Search the data below for "rewrite"; list each line that holds it.

■ Supplied records:
BEGIN

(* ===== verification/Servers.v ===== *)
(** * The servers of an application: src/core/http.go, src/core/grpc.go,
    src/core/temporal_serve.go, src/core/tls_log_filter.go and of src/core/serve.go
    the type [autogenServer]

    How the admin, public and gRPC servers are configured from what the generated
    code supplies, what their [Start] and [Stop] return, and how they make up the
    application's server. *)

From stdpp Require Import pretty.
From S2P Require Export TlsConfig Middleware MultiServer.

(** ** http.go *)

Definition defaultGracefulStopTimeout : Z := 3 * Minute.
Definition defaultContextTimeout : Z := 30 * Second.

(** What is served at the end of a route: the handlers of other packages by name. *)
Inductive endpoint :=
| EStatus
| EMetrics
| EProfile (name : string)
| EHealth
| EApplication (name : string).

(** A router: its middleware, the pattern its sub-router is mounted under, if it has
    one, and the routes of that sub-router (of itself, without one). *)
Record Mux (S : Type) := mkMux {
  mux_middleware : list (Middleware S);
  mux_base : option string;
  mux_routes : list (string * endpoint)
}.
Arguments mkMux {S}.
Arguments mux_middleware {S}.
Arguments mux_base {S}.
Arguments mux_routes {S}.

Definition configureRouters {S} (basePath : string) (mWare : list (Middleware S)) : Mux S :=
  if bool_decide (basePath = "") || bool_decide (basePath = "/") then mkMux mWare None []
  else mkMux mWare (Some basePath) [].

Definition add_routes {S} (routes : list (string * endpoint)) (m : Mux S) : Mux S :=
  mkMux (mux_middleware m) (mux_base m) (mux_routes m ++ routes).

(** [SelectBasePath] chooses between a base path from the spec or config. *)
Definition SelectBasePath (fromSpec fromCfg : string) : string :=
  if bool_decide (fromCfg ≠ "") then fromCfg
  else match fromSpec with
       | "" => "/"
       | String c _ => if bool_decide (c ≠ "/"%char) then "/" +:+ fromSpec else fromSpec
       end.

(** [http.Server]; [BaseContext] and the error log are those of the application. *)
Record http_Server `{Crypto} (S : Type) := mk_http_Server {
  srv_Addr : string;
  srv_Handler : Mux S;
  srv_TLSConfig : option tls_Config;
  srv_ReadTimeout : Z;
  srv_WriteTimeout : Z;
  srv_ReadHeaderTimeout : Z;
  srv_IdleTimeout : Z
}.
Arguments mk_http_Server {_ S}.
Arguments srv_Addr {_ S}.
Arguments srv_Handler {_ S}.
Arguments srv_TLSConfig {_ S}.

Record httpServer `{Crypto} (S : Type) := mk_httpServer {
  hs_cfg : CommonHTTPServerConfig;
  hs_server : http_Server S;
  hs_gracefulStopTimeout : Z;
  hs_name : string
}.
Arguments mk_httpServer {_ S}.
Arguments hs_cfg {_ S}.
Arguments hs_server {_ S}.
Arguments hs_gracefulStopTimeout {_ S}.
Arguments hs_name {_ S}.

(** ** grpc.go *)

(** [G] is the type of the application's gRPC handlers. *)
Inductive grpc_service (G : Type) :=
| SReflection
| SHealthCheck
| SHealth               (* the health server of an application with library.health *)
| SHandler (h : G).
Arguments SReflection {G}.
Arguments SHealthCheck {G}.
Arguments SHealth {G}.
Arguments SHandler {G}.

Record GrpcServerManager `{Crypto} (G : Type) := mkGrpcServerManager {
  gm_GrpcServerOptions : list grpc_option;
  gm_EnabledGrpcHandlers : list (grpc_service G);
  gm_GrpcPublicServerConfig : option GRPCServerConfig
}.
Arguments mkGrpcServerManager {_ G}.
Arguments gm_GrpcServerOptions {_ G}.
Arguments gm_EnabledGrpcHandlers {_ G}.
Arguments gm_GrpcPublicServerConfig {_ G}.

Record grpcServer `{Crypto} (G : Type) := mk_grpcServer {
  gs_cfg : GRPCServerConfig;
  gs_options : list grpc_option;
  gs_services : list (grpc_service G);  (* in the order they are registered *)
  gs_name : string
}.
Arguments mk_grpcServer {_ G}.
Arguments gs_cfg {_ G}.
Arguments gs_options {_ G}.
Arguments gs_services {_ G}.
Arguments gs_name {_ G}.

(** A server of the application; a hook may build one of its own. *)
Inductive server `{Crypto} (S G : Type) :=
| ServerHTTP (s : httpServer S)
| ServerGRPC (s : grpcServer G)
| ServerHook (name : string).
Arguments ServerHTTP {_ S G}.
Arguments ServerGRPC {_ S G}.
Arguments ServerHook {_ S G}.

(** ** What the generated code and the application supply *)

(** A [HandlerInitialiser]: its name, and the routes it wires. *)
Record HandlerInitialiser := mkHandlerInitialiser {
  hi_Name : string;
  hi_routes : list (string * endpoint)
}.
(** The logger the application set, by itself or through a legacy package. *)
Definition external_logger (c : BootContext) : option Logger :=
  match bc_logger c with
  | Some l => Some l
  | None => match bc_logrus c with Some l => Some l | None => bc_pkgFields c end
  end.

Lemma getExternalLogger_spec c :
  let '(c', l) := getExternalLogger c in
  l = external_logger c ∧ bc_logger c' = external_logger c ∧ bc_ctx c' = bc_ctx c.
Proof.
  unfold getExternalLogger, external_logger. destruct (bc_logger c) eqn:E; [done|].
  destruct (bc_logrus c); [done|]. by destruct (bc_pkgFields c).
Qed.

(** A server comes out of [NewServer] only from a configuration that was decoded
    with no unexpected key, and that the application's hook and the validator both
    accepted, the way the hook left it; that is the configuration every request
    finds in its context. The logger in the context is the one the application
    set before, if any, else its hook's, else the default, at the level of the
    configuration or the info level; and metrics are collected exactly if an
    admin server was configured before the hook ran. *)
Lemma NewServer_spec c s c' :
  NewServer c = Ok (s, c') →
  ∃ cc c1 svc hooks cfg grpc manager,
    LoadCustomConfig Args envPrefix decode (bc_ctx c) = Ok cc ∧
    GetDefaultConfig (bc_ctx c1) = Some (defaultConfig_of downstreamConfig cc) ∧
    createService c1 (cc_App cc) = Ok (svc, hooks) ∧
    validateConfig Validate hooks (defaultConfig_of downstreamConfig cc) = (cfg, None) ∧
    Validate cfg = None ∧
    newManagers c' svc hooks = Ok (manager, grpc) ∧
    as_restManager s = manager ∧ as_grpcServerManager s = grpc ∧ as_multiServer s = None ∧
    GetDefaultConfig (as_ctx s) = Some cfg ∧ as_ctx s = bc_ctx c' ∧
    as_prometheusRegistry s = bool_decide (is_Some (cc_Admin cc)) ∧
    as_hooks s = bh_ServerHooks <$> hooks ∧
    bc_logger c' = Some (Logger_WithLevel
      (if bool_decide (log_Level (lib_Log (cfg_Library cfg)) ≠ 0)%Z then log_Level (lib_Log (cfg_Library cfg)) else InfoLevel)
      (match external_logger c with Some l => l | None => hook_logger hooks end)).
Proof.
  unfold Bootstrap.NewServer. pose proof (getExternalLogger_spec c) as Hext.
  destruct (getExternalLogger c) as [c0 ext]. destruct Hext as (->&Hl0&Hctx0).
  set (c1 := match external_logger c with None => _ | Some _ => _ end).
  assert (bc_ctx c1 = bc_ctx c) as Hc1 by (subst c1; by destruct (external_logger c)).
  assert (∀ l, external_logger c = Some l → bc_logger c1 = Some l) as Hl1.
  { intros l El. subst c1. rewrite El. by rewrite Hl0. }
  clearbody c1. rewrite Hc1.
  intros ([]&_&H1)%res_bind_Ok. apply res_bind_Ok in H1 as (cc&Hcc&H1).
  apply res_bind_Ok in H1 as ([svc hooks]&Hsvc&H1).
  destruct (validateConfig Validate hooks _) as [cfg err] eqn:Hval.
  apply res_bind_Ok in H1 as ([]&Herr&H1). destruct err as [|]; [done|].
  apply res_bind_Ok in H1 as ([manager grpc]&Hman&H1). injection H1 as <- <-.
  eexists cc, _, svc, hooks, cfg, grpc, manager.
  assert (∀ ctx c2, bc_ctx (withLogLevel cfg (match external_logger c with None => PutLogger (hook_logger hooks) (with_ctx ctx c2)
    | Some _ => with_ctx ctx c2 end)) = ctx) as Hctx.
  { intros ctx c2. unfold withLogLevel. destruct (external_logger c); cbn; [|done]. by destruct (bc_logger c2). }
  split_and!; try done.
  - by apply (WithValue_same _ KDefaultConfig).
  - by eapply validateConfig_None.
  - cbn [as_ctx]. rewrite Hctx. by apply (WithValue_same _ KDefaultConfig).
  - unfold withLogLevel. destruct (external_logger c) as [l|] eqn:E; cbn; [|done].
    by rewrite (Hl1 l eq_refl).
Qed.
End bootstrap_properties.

END

■ Exercise response:
  { intros l El. subst c1. rewrite El. by rewrite Hl0. }
  clearbody c1. rewrite Hc1.
  - cbn [as_ctx]. rewrite Hctx. by apply (WithValue_same _ KDefaultConfig).
    by rewrite (Hl1 l eq_refl).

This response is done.